Unlinking a lncRNA from its associated cis element [Capture-C]

Capture-C using probes at the Cdkn1b promoter and the Lockd promoter Overall design: Many long non-coding (lnc) RNAs are reported to regulate gene expression and protein functions. However, the proportion of lncRNAs with biological activities among the thousands expressed in mammalian cells is controversial. We studied Lockd (LncRNA downstream of Cdkn1b), a 434 bp polyadenylated lncRNA originating 4 kb 3’ to the Cdkn1b gene. Heterozygous and homozygous deletion of the 25 kb Lockd locus reduced Cdkn1b transcription by approximately 35 and 70% respectively in a mouse erythroid cell line. In contrast, homozygous insertion of a polyadenylation cassette 80 bp downstream of the Lockd transcription start site reduced the entire lncRNA transcript level by > 90%, but had no effect on Cdkn1b transcription. The promoter of the Lockd gene contains a DNase hypersensitive site, binds numerous transcription factors (TFs), and physically associates with the Cdkn1b promoter in chromosomal conformation capture (NG Capture-C) studies. Thus, the Lockd gene positively regulates Cdkn1b transcription through an enhancer-like cis element, while the lncRNA itself is dispensable. These findings demonstrate that the biological activities of a lncRNA cannot be inferred from phenotypes that arise after deleting the corresponding gene. Rather, the model of an inert transcript arising from a functional genomic cis element should be considered while investigating the biology of any lncRNA.

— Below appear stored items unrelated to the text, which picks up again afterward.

Lemma stuck_start_port d c pi pid st : stuck pi st -> stuck pi (start_port d c pid st).2.
Proof.
  intros Hh. unfold start_port. destruct (negb _); [done|]. destruct (port_id_is_invalid _ _); [done|].
  pose proof (stuck_init d c pi st Hh) as H1. destruct (init_fwd_streams d c st) as [[] st1]; cbn [negb snd] in *; [|done].
  set (st2 := if dcb_config st1 then _ else _).
  assert (H2 : stuck pi st2) by (unfold st2; by destruct (dcb_config st1)).
  pose proof (stuck_start_loop d c pi (selected pid (port_ids (ports st2))) st2 H2) as H3.
  by destruct (start_loop _ _ _ _) as [ok st3].
Qed.

Lemma stuck_run_op d pi o st st' :
  stuck pi st -> is_attach o.2 = false -> run_op d st o = Done st' -> stuck pi st'.
Proof.
  intros Hh Ha. destruct o as [c []]; cbn [run_op]; cbn in Ha; try done.
  - intros [= <-]. by apply stuck_start_port.
  - intros [= <-]. unfold stop_port. destruct (negb _); [done|].
    set (st2 := if dcb_test st then _ else _).
    assert (H2 : stuck pi st2) by (unfold st2; by destruct (dcb_test st)).
    destruct (port_id_is_invalid _ _); [done|]. apply stuck_foldl; [|done].
    intros; by apply stuck_stop_one.
  - intros [= <-]. unfold close_port. destruct (negb _); [done|]. destruct (port_id_is_invalid _ _); [done|].
    apply stuck_foldl; [|done]. intros; by apply stuck_close_one.
  - unfold detach_port, port_is. intros E. apply outcome_bind_Done in E as (cl & Hcl & E).
    destruct (port_id_is_invalid pid st); [injection Hcl as <-; by injection E as <-|].
    apply outcome_bind_Done in Hcl as (q & Hq & Hcl). destruct (zget (ports st) pid) as [q'|] eqn:Hz; [|done].
    injection Hq as ->. injection Hcl as <-. destruct (bool_decide_reflect (port_status q = CLOSED)) as [Hs|];
      cbn [negb] in E; [|by injection E as <-].
    unfold dpdk_do in E. destruct (diag _ _ =? 0); cbn [negb] in E; injection E as <-; [|done].
    apply (stuck_upd pi pid (with_enabled false) st Hh); [by eapply zget_nonneg|by right].
  - intros [= <-]. unfold set_port_slave_flag. destruct Hh as (p & Hp & Hs).
    pose proof (zget_nonneg _ _ _ Hp). destruct (decide (Z.to_nat pid = Z.to_nat pi)) as [He|He].
    + exists (with_slave b p). split; [|done]. apply zget_Some. split; [done|]. cbn.
      rewrite He, list_lookup_alter_eq. apply zget_Some in Hp as [_ ->]. done.
    + exists p. split; [|done]. apply zget_Some. split; [done|]. cbn.
      rewrite list_lookup_alter_ne by done. by apply zget_Some in Hp as [_ ->].
Qed.

Lemma stuck_run_ops d pi os st st' :
  stuck pi st -> forallb (fun o => negb (is_attach o.2)) os = true ->
  run_ops d os st = Done st' -> stuck pi st'.
Proof.
  revert st. induction os as [|o os IH]; intros st Hh Ha E; cbn in E; [by injection E as <-|].
  cbn in Ha. apply andb_true_iff in Ha as [Ha Has]. apply negb_true_iff in Ha.
  apply outcome_bind_Done in E as (st1 & E1 & E). apply (IH st1); [|done|done]. by eapply stuck_run_op.
Qed.
End Stuck.
(* ===== verification/CoreConf.v ===== *)
(** * test-pmd: the forwarding cores

    The default configuration of testpmd.c and the commands of config.c that
    choose the cores that forward packets: by list, by mask and by number. *)

From S2P Require Import Prelude.

(** ** Lists that are checked before they are stored

    [set_fwd_lcores_list] and [set_fwd_ports_list] go through their list
    twice: to check every entry and, when [record_now] is set, to store
    them; [None] when an entry is refused. *)

Fixpoint list_pass (refused : Z -> bool) (record_now : bool) (i : Z) (l ids : list Z)
    : outcome (option (list Z)) :=
  match l with
  | [] => Done (Some ids)
  | x :: l =>
      if refused x then Done None
      else
        ids ← (if record_now then of_opt (zset ids i x) else Done ids);
        list_pass refused record_now (i + 1) l ids
  end.

(** The positions of the bits of a mask, of [n] from [i] on. *)
Fixpoint mask_list (n : nat) (i mask : Z) : list Z :=
  match n with
  | O => []
  | S n =>
      if Z.land (u64 (Z.shiftl 1 i)) mask =? 0 then mask_list n (i + 1) mask
      else i :: mask_list n (i + 1) mask
  end.

Definition accepted (refused : Z -> bool) (l : list Z) : Prop := Forall (fun x => refused x = false) l.

#[export] Instance accepted_dec refused l : Decision (accepted refused l).
Proof. unfold accepted. apply _. Defined.

Lemma list_pass_check refused i l ids :
  list_pass refused false i l ids = Done (if decide (accepted refused l) then Some ids else None).
Proof.
  unfold accepted. revert i. induction l as [|x l IH]; intros i; cbn [list_pass];
    [by rewrite decide_True by constructor|].
  destruct (refused x) eqn:Hx.
  - rewrite decide_False; [done|]. intros [H _]%Forall_cons. congruence.
  - cbn [mbind outcome_bind]. rewrite IH. f_equal. apply decide_ext. rewrite Forall_cons. naive_solver.
Qed.

Lemma list_pass_record refused i l ids :
  accepted refused l -> 0 <= i -> i + Z.of_nat (length l) <= Z.of_nat (length ids) ->
  list_pass refused true i l ids = Done (Some (take (Z.to_nat i) ids ++ l ++ drop (Z.to_nat i + length l) ids)).
Proof.
  intros Hl. revert i ids. induction Hl as [|x l Hx Hl IH]; intros i ids Hi Hlen; cbn [list_pass].
  - cbn [app length]. by rewrite Nat.add_0_r, take_drop.
  - rewrite Hx. assert (Hs : zset ids i x = Some (<[Z.to_nat i := x]> ids)).
    { apply zset_Some. cbn in Hlen. split; [lia|done]. }
    rewrite Hs. cbn [of_opt mbind outcome_bind]. cbn [length] in Hlen.
    rewrite IH by (rewrite ?length_insert; lia). do 2 f_equal.
    replace (Z.to_nat (i + 1)) with (S (Z.to_nat i)) by lia.
    rewrite insert_take_drop by lia. set (k := Z.to_nat i) in *.
    assert (Hk : length (take k ids ++ [x]) = S k) by (rewrite length_app, length_take; cbn; lia).
    rewrite (cons_middle x), (app_assoc (take k ids) [x] _), <- drop_drop.
    rewrite take_app_length', drop_app_length' by lia. rewrite drop_drop, <- !app_assoc. cbn [app].
    by replace (S k + length l)%nat with (k + S (length l))%nat by lia.
Qed.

以Cdkn1b启动子与Lockd启动子为探针的捕获式染色体构象捕获（Capture-C）实验 实验设计概述：已有研究表明，众多长链非编码RNA（lncRNA）可调控基因表达与蛋白质功能。然而，哺乳动物细胞中表达的数千种lncRNA里，具备生物学活性的占比仍颇具争议。本研究聚焦于Lockd（Cdkn1b下游长链非编码RNA）：这是一段长度为434 bp、经聚腺苷酸化修饰的lncRNA，其转录起始位点位于Cdkn1b基因下游4 kb处。在小鼠红系细胞系中，对25 kb大小的Lockd基因座进行杂合缺失与纯合缺失，分别使Cdkn1b的转录水平降低约35%与70%。与之相反，在Lockd转录起始位点下游80 bp处纯合插入聚腺苷酸化盒，可使整条lncRNA转录本的丰度降低超过90%，但对Cdkn1b的转录水平无显著影响。在染色体构象捕获（NG Capture-C）实验中，Lockd基因的启动子区域含有DNase超敏位点，可结合多种转录因子（transcription factors, TFs），并与Cdkn1b启动子发生物理相互作用。由此可见，Lockd基因通过类增强子顺式作用元件正向调控Cdkn1b的转录，而其自身转录产生的lncRNA并非必需。上述研究结果表明，无法通过删除对应基因后产生的表型来推断某一lncRNA的生物学活性。反之，在研究任意lncRNA的生物学功能时，应考虑到这一模型：功能性基因组顺式作用元件转录产生的是无活性的转录本。